Bo po pierwsze. W siedmioosobowym składzie sędziowskim, który wystosował do Trybunału Sprawiedliwości Unii Europejskiej pytania prejudycjalne dotyczące m.in. wieku, w którym sędziowie Sądu Najwyższego powinni przejść w stan spoczynku znalazło się dwóch sędziów, z których jeden wiek ten już przekroczył, a drugi wkrótce przekroczy, czyli naruszona została znana od czasów rzymskich zasada, że nie można być sędzią we własnej sprawie.
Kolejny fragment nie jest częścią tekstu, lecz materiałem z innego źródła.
(** The removed request is one of the owner's, for the range. *)
Lemma unwait_ok fl s : waits (waiting_locks s) (client_waiting_lock_counts s) →
  waits (waiting_locks (unwait fl s)) (client_waiting_lock_counts (unwait fl s)) ∧
  (if is_waiting fl s then ∃ q, same_request fl q ∧ waiting_locks s ≡ₚ q :: waiting_locks (unwait fl s)
   else waiting_locks (unwait fl s) = waiting_locks s ∧ ∀ q, q ∈ waiting_locks s → ¬ same_request fl q).
Proof.
  intros Hw. pose proof (waiting_ok fl s Hw) as H. unfold unwait, remove_waiting, modify.
  destruct (find_key (fl_start fl) (waiting_locks s)) as [before from]. destruct H as [El [(-> & -> & Hno)|(-> & a & q & b & Ef & Hq & ->)]].
  - split; [done|]. split; [done|exact Hno].
  - cbn [with_waiting_counts with_waiting waiting_locks client_waiting_lock_counts].
    assert (waiting_locks s ≡ₚ q :: before ++ a ++ b) as Hp.
    { by rewrite El, Ef, <- !Permutation_middle. }
    assert (fl_client q.2 = fl_client fl) as Ecl by (destruct Hq as (_ & _ & E); exact (f_equal (λ o, o.1.1) E)).
    destruct Hw as [Hk Hs Ho Hc]. split; [|by exists q]. constructor.
    + intros r Hr. apply Hk. rewrite Hp. by right.
    + eapply sublist_sorted; [|exact Hs]. rewrite El, Ef. apply sublist_app; [done|]. apply sublist_app; [done|]. by apply sublist_cons.
    + destruct (_ =? 0); [apply map_del_ordered|]; by apply map_put_ordered.
    + intros c. set (n := s32 _). assert (∀ i, count_of (map_put (client_waiting_lock_counts s) (fl_client fl) n) i = s32 (number_waiting i (before ++ a ++ b))) as Hput.
      { intros i. rewrite count_of_put by done. pose proof (Hc i) as Hi. rewrite (number_waiting_perm i _ _ Hp), number_waiting_cons, Ecl in Hi.
        destruct (decide (i = fl_client fl)) as [->|Hn].
        - rewrite decide_True in Hi by done. unfold n. rewrite Hi. change (?a - 1) with (a + -1). rewrite s32_add_l. f_equal. lia.
        - rewrite decide_False in Hi by congruence. by rewrite Hi, Z.add_0_r. }
      destruct (Z.eqb_spec (count_of (map_put (client_waiting_lock_counts s) (fl_client fl) n) (fl_client fl)) 0) as [E0|]; [|apply Hput].
      rewrite count_of_del. destruct (decide (c = fl_client fl)) as [->|]; [|apply Hput]. by rewrite <- Hput, E0.
Qed.

(** ** The operations on the lock state

    Setting, removing and testing a lock run without a fault, keep the
    invariant, and change the view exactly as they should; the waiting locks
    are counted right. *)

(** A lock of another owner in the way. *)
Definition conflict (h : list node) (K : ceph_filelock) : Prop :=
  ∃ o p t, holds h o p t ∧ o ≠ owner_id K ∧ in_lock K p ∧ (fl_type K = CEPH_LOCK_EXCL ∨ t = CEPH_LOCK_EXCL).

Definition others (K : ceph_filelock) (h : list node) : list node := filter (λ n, owner_id (n_second n) ≠ owner_id K) (hits K h).
Definition own (K : ceph_filelock) (h : list node) : list node := filter (λ n, owner_id (n_second n) = owner_id K) (hits K h).

Lemma elem_of_others n K h : n ∈ others K h ↔ n ∈ h ∧ overlap (n_second n) K ∧ owner_id (n_second n) ≠ owner_id K.
Proof. unfold others. rewrite list_elem_of_filter, elem_of_hits. tauto. Qed.
Lemma elem_of_own n K h : n ∈ own K h ↔ n ∈ h ∧ owner_id (n_second n) = owner_id K ∧ overlap (n_second n) K.
Proof. unfold own. rewrite list_elem_of_filter, elem_of_hits. tauto. Qed.

Lemma own_sublist K h : sublist (own K h) h.
Proof. unfold own, hits. etrans; apply sublist_filter. Qed.

Lemma conflict_others s K : good s → span_ok K →
  conflict (held_locks s) K ↔
  ∃ n, n ∈ others K (held_locks s) ∧ (fl_type K = CEPH_LOCK_EXCL ∨ fl_type (n_second n) = CEPH_LOCK_EXCL).
Proof.
  intros [Ht _ _] [_ HK _]. split.
  - intros (o & p & t & (n & Hn & <- & Hp & <-) & Ho & Hq & Hty). exists n. split; [|done]. apply elem_of_others.
    split; [done|]. split; [|done]. apply overlap_in; [by apply (tidy_len s)|done|by exists p].
  - intros (n & (Hn & Hov & Ho)%elem_of_others & Hty). apply overlap_in in Hov as (p & Hp & Hq); [|by apply (tidy_len s)|done].
    exists (owner_id (n_second n)), p, (fl_type (n_second n)). split; [by exists n|done].
Qed.

(** Compatibility is a matter of the view. *)
Lemma compatible_view h nid : basic h nid →
  compatible h ↔ ∀ o o' p t t', holds h o p t → holds h o' p t' → o ≠ o' → t ≠ CEPH_LOCK_EXCL.
Proof.
  intros Hb. split.
  - intros Hc o o' p t t' (n & Hn & <- & Hp & <-) (m & Hm & <- & Hq & _) Ho. apply (Hc n m Hn Hm Ho).
    apply overlap_in; [by eapply length_nonneg..|by exists p].
  - intros Hv n m Hn Hm Ho Hov. apply overlap_in in Hov as (p & Hp & Hq); [|by eapply length_nonneg..].
    by apply (Hv (owner_id (n_second n)) (owner_id (n_second m)) p _ (fl_type (n_second m))); [exists n|exists m|].
Qed.

Lemma seen_compatible h nid N : basic h nid → compatible h → ¬ conflict h N →
  ∀ o o' p t t', seen N h o p t → seen N h o' p t' → o ≠ o' → t ≠ CEPH_LOCK_EXCL.
Proof.
  intros Hb Hc Hn o o' p t t' [(-> & Hp & ->)|[H _]] [(-> & Hq & ->)|[H' _]] Hne; [done|..].
  - intros E. apply Hn. exists o', p, t'. split; [done|]. split; [done|]. split; [done|by left].
  - intros ->. apply Hn. exists o, p, CEPH_LOCK_EXCL. split; [done|]. split; [done|]. split; [done|by right].
  - by eapply (proj1 (compatible_view h nid Hb) Hc).
Qed.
Po drugie. Ten sam zespół sędziowski, orzekający we własnej sprawie, zawieszając część prawomocnych przepisów znowelizowanej i obowiązującej już ustawy o Sądzie Najwyższym i żądając od Prezydenta i konstytucyjnych organów państwa zastosowania się do tej decyzji, czyli wstrzymania się z dalszym wprowadzaniem w życie przepisów ustawy, zapomniał, że zgodnie z polskim prawem od oceny konstytucyjności ustaw jest nie Sąd Najwyższy, tylko Trybunał Konstytucyjny, przy czym może on daną ustawę uznać za niekonstytucyjną, nie może natomiast zawiesić jej stosowania, i to jeszcze przed rozpatrzeniem!
Po trzecie. Wspomniani wyżej sędziowie uzasadnili swoje pozaprawne działania przytoczeniem wyrwanych z kontekstu przepisów z kodeksu cywilnego z wyrwanymi z kontekstu przepisami z Traktatu o Unii Europejskiej, choć jedne i drugie dotyczą zupełnie innej materii prawnej.
Po czwarte. Utytułowani członkowie „nadzwyczajnej kasty” zapomnieli także, że Polska, wspólnie z Wielką Brytanią, przyjęły tzw. Protokół brytyjski do karty Praw Podstawowych UE, wyłączający jurysdykcję Trybunału Sprawiedliwości UE co do przepisów ustawowych, wykonawczych i administracyjnych Polski i Wielkiej Brytanii, więc także tych dotyczących wieku emerytalnego sędziów SN.
Ale skoro sędziowie są niezawiśli, to część członków nadzwyczajnej kasty uznała, że są także niezawiśli od obowiązujących w Polsce przepisów prawa, a zatem wolno im je odkrywczo interpretować. Należy się zatem obawiać, że skoro doszli do wniosku, że wolno im część przepisów niemiłej im ustawy zawiesić, to mogą także, tych którzy ją uchwalili powiesić!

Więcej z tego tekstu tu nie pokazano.